## ACTIVITY
The answer must consist of each line of the records below that contains the string "signal".

━━━━━━━━━━━━━━━━━━━━

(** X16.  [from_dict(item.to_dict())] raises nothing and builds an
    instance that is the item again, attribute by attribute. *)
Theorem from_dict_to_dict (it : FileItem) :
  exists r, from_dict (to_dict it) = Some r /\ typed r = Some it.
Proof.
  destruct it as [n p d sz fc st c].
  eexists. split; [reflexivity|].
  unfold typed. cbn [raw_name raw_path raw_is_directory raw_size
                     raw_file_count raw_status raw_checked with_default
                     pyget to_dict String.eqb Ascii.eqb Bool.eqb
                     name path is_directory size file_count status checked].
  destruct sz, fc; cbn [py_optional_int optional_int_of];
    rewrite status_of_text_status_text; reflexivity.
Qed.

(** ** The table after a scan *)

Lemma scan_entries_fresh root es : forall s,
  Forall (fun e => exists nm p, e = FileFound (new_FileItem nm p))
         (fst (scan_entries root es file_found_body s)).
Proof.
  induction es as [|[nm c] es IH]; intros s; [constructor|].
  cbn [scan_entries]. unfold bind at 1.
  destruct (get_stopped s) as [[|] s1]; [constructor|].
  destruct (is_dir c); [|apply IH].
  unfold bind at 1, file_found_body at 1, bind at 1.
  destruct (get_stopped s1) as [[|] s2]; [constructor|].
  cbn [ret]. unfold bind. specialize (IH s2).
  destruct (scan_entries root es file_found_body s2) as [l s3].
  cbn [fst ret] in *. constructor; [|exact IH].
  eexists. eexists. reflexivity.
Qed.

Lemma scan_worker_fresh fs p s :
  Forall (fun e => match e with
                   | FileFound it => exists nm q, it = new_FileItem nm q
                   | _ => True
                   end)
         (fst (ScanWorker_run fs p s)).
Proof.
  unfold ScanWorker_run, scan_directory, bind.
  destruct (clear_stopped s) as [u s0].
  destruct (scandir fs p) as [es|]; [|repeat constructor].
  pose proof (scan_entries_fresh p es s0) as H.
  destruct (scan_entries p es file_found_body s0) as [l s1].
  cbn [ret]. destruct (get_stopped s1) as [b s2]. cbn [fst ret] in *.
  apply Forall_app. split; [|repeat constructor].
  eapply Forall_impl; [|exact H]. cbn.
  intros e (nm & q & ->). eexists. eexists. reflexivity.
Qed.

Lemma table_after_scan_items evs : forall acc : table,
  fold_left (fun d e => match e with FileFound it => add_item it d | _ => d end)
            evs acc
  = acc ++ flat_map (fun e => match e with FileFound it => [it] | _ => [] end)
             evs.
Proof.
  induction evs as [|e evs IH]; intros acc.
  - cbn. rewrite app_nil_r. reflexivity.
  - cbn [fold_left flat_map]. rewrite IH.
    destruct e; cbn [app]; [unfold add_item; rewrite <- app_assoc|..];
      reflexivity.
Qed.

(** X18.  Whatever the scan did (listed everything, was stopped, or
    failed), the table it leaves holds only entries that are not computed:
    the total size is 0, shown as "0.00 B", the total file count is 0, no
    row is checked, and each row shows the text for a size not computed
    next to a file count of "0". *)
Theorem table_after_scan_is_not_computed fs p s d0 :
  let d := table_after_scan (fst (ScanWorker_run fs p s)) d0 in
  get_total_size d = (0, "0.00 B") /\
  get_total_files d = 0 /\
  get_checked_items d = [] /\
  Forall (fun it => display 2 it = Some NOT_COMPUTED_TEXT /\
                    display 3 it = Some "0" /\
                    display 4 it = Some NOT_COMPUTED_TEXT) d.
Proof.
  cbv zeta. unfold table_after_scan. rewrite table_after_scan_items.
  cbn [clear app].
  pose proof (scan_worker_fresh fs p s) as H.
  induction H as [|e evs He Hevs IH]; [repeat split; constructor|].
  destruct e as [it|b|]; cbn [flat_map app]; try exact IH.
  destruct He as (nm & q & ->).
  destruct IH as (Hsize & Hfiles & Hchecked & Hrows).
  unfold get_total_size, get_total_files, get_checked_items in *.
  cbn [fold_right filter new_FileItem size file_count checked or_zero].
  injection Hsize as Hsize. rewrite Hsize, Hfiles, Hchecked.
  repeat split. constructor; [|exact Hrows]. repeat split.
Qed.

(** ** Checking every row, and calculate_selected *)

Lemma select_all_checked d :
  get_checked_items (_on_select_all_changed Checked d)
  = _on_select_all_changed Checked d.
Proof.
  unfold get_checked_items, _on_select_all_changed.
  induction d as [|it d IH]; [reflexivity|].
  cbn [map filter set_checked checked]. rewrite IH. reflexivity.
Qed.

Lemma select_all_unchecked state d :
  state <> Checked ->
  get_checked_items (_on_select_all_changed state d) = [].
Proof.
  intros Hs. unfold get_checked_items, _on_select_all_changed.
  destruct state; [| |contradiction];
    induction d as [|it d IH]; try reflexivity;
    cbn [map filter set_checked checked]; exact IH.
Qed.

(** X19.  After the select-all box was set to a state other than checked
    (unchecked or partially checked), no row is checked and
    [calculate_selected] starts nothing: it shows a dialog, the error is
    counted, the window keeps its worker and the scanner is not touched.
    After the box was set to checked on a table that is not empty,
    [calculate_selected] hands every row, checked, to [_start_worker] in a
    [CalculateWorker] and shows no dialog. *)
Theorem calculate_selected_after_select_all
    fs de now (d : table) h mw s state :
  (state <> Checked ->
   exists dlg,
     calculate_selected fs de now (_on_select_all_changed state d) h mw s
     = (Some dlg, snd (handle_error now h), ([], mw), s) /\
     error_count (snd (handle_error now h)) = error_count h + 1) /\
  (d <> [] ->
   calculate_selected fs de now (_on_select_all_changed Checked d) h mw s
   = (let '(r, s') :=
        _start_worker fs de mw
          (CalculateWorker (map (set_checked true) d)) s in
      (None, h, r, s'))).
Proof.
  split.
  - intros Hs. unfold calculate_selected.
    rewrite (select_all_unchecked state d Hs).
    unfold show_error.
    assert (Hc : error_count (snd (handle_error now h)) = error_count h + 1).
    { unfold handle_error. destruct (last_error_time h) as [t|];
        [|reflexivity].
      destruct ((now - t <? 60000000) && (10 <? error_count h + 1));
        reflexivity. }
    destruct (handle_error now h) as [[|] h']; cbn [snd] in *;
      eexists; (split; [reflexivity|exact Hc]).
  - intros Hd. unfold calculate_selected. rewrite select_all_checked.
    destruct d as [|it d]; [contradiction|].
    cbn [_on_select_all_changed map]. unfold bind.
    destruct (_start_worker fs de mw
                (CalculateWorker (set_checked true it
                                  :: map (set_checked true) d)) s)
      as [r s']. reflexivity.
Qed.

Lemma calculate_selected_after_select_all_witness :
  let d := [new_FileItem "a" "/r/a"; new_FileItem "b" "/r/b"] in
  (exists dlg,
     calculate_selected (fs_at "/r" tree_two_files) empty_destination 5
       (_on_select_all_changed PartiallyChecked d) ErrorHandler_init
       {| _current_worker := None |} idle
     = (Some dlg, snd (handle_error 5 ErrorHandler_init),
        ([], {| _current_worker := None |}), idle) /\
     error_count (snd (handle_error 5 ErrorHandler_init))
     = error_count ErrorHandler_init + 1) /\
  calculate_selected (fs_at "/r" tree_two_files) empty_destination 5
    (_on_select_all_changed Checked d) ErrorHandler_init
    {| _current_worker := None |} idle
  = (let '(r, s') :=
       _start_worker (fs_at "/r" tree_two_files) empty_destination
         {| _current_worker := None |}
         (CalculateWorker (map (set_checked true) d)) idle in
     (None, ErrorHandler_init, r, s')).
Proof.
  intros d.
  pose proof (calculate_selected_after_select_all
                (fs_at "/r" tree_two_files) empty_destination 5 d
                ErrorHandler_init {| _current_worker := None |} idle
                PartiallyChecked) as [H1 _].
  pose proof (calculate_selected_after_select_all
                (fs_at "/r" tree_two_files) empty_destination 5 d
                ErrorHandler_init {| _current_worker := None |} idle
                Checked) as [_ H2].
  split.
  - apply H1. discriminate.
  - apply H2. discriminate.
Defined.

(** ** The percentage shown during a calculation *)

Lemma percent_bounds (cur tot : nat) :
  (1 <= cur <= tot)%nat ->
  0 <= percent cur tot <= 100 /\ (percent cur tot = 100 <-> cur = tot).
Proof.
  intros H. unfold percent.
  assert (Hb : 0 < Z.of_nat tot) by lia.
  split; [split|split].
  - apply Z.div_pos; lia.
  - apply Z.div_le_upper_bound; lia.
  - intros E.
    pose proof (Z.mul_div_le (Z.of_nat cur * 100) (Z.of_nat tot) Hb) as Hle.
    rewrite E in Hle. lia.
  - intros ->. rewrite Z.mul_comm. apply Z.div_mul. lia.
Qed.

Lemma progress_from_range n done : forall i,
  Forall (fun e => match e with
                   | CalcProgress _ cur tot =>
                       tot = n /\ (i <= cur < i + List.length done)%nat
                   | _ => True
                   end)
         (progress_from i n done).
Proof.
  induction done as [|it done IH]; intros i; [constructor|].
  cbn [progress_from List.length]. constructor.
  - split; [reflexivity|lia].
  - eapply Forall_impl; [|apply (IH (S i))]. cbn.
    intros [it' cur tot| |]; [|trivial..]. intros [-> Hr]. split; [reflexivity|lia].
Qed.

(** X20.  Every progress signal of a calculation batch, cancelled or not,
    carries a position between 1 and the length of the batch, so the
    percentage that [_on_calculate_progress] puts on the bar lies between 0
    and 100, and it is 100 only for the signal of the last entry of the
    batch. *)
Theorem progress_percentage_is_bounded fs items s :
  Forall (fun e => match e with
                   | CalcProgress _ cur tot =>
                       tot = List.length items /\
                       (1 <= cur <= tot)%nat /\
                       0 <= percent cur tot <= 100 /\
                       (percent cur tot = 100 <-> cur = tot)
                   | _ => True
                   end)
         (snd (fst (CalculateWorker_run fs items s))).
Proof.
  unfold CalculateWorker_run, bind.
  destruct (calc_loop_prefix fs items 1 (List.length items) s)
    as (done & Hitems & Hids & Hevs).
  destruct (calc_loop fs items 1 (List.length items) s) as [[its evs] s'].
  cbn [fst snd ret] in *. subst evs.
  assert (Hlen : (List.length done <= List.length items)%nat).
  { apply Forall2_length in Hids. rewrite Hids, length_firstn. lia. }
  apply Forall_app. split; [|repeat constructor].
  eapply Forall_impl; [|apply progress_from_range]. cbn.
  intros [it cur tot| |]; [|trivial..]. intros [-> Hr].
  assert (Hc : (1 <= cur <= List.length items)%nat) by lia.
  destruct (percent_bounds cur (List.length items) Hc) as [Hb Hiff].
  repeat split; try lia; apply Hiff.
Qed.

━━━━━━━━━━━━━━━━━━━━

## ANSWER SPACE
(** X20.  Every progress signal of a calculation batch, cancelled or not,
    and 100, and it is 100 only for the signal of the last entry of the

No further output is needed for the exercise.